■ HOW TO COMPLETE THIS TASK: Which lines of the entries below contain the string "with"? Copy each one.
------
Lemma pending_uncached_key objs (vc : validationCache) :
  Forall (atRevision k rv) objs ->
  k ∈ newValidationKey <$> (pending objs vc).1 ->
  ~ exists entry, vc !! k = Some entry /\ rversion entry = rv.
Proof.
  intros Hobjs Hk (entry & Hentry & Hrv).
  by destruct (pending_keepsEntry objs vc k entry Hentry
                 (atRevision_atRevisionOf entry objs Hrv Hobjs)) as [_ Hnot].
Qed.

Lemma keepsValidatedOnce_reconcileGroupOfObjects strict n objs namespace :
  Forall (atRevision k rv) objs ->
  respects (keepsValidatedOnce k rv strict n) (reconcileGroupOfObjects w objs namespace).
Proof.
  intros Hobjs gr Hgr. rewrite reconcileGroupOfObjects_run.
  pose proof (pending_uncached_key objs (objectValidationCache gr) Hobjs) as Hfresh.
  pose proof (pending_subseteq objs (objectValidationCache gr)) as Hsub.
  pose proof (fun entry => pending_keepsEntry objs (objectValidationCache gr) k entry) as Hkept.
  destruct (pending objs _) as [l vc]. cbn [fst snd] in *. cbv zeta.
  assert (Hlive : is_Some (currentObjects gr !! k) ->
                  is_Some (storeAll objs "" (currentObjects gr) !! k))
    by (intros Hk; apply storeAll_lookup_is_Some; by left).
  destruct (decide (k ∈ newValidationKey <$> l)) as [Hin|Hnotin].
  - (* an object of identity [k] needs validation *)
    destruct Hgr as [Hn|(_ & Hentry & _)]; [| by destruct (Hfresh Hin)].
    destruct (convertObjects w l []) as [cli|err] eqn:Hcli; [| by left].
    apply convertObjects_Ok in Hcli as ->. cbn [app].
    destruct (proj2 valid l (resolveNamespaceUID gr namespace)) as [outcome ->].
    { apply list_elem_of_fmap in Hin as (obj & -> & Hobj). apply Exists_exists. by exists obj. }
    right. cbn [fst snd effects objectValidationCache currentObjects
                setObjectValidationCache addEffect].
    rewrite evaluations_snoc, Hn, evaluates_batch_true by done. split; [lia |]. split.
    + destruct (storeAll_lookup_last l outcome vc k Hin) as (obj & Hobj & Hkey & ->).
      eexists. split; [done |]. cbn. rewrite Forall_forall in Hobjs.
      apply (Hobjs obj); [by apply Hsub | done].
    + intros _. apply storeAll_lookup_is_Some. right.
      apply list_elem_of_fmap in Hin as (obj & -> & Hobj).
      apply list_elem_of_fmap_2. by apply Hsub.
  - (* no object of identity [k] needs validation *)
    assert (Hkeep : forall effs' vc',
      evaluations k effs' = evaluations k (effects gr) ->
      vc' !! k = vc !! k ->
      validatedOnce k rv strict n
        (mkGenericReconciler (listLimit gr) (watchNamespaces gr) vc'
           (storeAll objs "" (currentObjects gr)) effs')).
    { intros effs' vc' Heffs Hvc.
      destruct Hgr as [Hn|(Hn & (entry & Hentry & Hrv) & Hcur)]; [left; cbn; congruence |].
      right. cbn. rewrite Heffs, Hvc. split; [done |]. split; [| by auto].
      exists entry. split; [| done].
      by destruct (Hkept entry Hentry (atRevision_atRevisionOf entry objs Hrv Hobjs)). }
    destruct (convertObjects w l []) as [cli|err] eqn:Hcli; [| by apply Hkeep].
    apply convertObjects_Ok in Hcli as ->. cbn [app].
    assert (Hcount : evaluations k (effects gr ++ [RunValidationsForObjectsCall l
                                      (resolveNamespaceUID gr namespace)])
                     = evaluations k (effects gr)).
    { rewrite evaluations_snoc, evaluates_batch_false by done. lia. }
    destruct (RunValidationsForObjects w _ _); cbn; apply Hkeep; try done.
    by apply storeAll_lookup_other.
Qed.

Lemma keepsValidatedOnce_processAllResources strict n resources :
  respects (keepsValidatedOnce k rv strict n) (processAllResources w resources).
Proof.
  apply (respects_processAllResources w (keepsValidatedOnce k rv strict n) (atRevision k rv)).
  - apply served_atRevision.
  - intros obj Hobj. by apply keepsValidatedOnce_reconcile.
  - intros objs namespace Hobjs. apply keepsValidatedOnce_reconcileGroupOfObjects.
    eapply Forall_impl; [exact Hobjs | by intros obj [Hobj _]].
  - intros gvk listOptions gr [Hn|(Hn & Hentry & Hlive)]; [left | right]; cbn;
      rewrite evaluations_snoc; cbn; rewrite Nat.add_0_r; [done | by repeat split].
  - by intros namespaces gr H.
Qed.

Lemma validatedOnce_handleResourceDeletions n gr :
  validatedOnce k rv true n gr -> validatedOnce k rv false n (handleResourceDeletions w gr).2.
Proof.
  destruct (handleResourceDeletions_run w gr) as (_ & _ & _ & Heff & Hcache).
  cbv zeta in Heff, Hcache.
  assert (Hcount : evaluations k (effects (handleResourceDeletions w gr).2)
                   = evaluations k (effects gr)).
  { rewrite Heff, evaluations_app.
    assert (Hnone : forall entries, evaluations k (deletionSignal gr <$> entries) = 0)
      by (intros entries; induction entries; [done | by unfold evaluations in *]).
    rewrite Hnone. lia. }
  intros [Hn|(Hn & (entry & Hentry & Hrv) & Hlive)]; [left; congruence | right].
  rewrite Hcount, Hcache. split; [done |]. split; [| done].
  exists entry. split; [| done].
  rewrite map_lookup_filter, Hentry. cbn. rewrite option_guard_True; [done |]. by apply Hlive.
Qed.

Lemma evaluations_handleResourceDeletions gr :
  evaluations k (effects (handleResourceDeletions w gr).2) = evaluations k (effects gr).
Proof.
  destruct (handleResourceDeletions_run w gr) as (_ & _ & _ & Heff & _).
  cbv zeta in Heff. rewrite Heff, evaluations_app.
  assert (Hnone : forall entries, evaluations k (deletionSignal gr <$> entries) = 0)
    by (intros entries; induction entries; [done | by unfold evaluations in *]).
  rewrite Hnone. lia.
Qed.

(** A pass that begins with [n] validations of [k] ends with [n], or with
    one more and the entry in the cache. *)
Lemma validatedOnce_reconcileEverything n gr :
  evaluations k (effects gr) = n ->
  validatedOnce k rv false n (reconcileEverything w gr).2.
Proof.
  intros Hn. rewrite reconcileEverything_run.
  destruct (reconcileResourceList w) as [apiResources|err]; [| by left].
  cbv zeta.
  pose proof (keepsValidatedOnce_processAllResources true n apiResources
                (setWatchNamespacesOf None gr)) as Hrun.
  destruct (processAllResources w apiResources _) as [[err|] gr1]; cbn [fst snd] in *.
  - destruct Hrun as [Hrun|(Hrun & Hentry & _)]; [by left | by left | by right].
  - apply validatedOnce_handleResourceDeletions, Hrun. by left.
Qed.

(** A pass that begins with the entry in the cache validates [k] no more. *)
Lemma evaluations_reconcileEverything n gr :
  validatedOnce k rv false n gr ->
  evaluations k (effects (reconcileEverything w gr).2) <= S n.
Proof.
  intros Hgr. rewrite reconcileEverything_run.
  assert (Hbound : forall g, validatedOnce k rv false n g -> evaluations k (effects g) <= S n)
    by (intros g [Hg|[Hg _]]; lia).
  destruct (reconcileResourceList w) as [apiResources|err]; [| by apply Hbound].
  cbv zeta.
  pose proof (keepsValidatedOnce_processAllResources false n apiResources
                (setWatchNamespacesOf None gr) Hgr) as Hrun.
  destruct (processAllResources w apiResources _) as [[err|] gr1]; cbn [fst snd] in *.
  - by apply Hbound.
  - rewrite evaluations_handleResourceDeletions. by apply Hbound.
Qed.

End OncePerRevision.

Lemma Start_two (w1 w2 : World) (gr : GenericReconciler) :
  (Start [w1; w2] gr).2 = (reconcileEverything w2 (reconcileEverything w1 gr).2).2.
Proof.
  cbn [Start]. rewrite !bind_unfold. by destruct (reconcileEverything w2 _).
Qed.

(** Two consecutive passes hand an object of an identity that is served at
    one revision, and that the validation engine accepts, to the engine at
    most once. *)
Lemma two_passes_validate_at_most_once (w1 w2 : World) (k : validationKey)
    (rv : string) (gr : GenericReconciler) :
  servedAt w1 k rv -> servedAt w2 k rv ->
  validates w1 k -> validates w2 k ->
  evaluations k (effects (Start [w1; w2] gr).2) <= evaluations k (effects gr) + 1.
Proof.
  intros Hserved1 Hserved2 Hvalid1 Hvalid2. rewrite Start_two.
  pose proof (validatedOnce_reconcileEverything w1 k rv Hserved1 Hvalid1
                (evaluations k (effects gr)) gr eq_refl) as Hfirst.
  pose proof (evaluations_reconcileEverything w2 k rv Hserved2 Hvalid2 _ _ Hfirst) as Hsecond.
  lia.
Qed.

Lemma example_validates namespaces nodeList volumeList podList known k :
  validates (Example.clusterOf namespaces nodeList volumeList podList known Example.always) k.
Proof.
  split.
  - intros request obj _. by exists "valid"%string.
  - intros objs namespaceUID _. exists "valid"%string. cbn.
    assert (Hall : forallb Example.always objs = true) by (by induction objs).
    by rewrite Hall.
Qed.

(** C4 as the specification states it does not hold: the node [n1] is served
    at revision 1 in two consecutive passes, the validation engine returns an
    error for it, nothing is stored, and the second pass hands it to the
    engine again. *)
Lemma failed_validation_is_repeated :
  evaluations (newValidationKey (Example.node "n1" "1"))
    (effects (Start [Example.invalidNodes; Example.invalidNodes] Example.start).2) = 2.
Proof. vm_compute. reflexivity. Qed.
------
■ ANSWER SECTION:
(** A pass that begins with [n] validations of [k] ends with [n], or with
(** A pass that begins with the entry in the cache validates [k] no more. *)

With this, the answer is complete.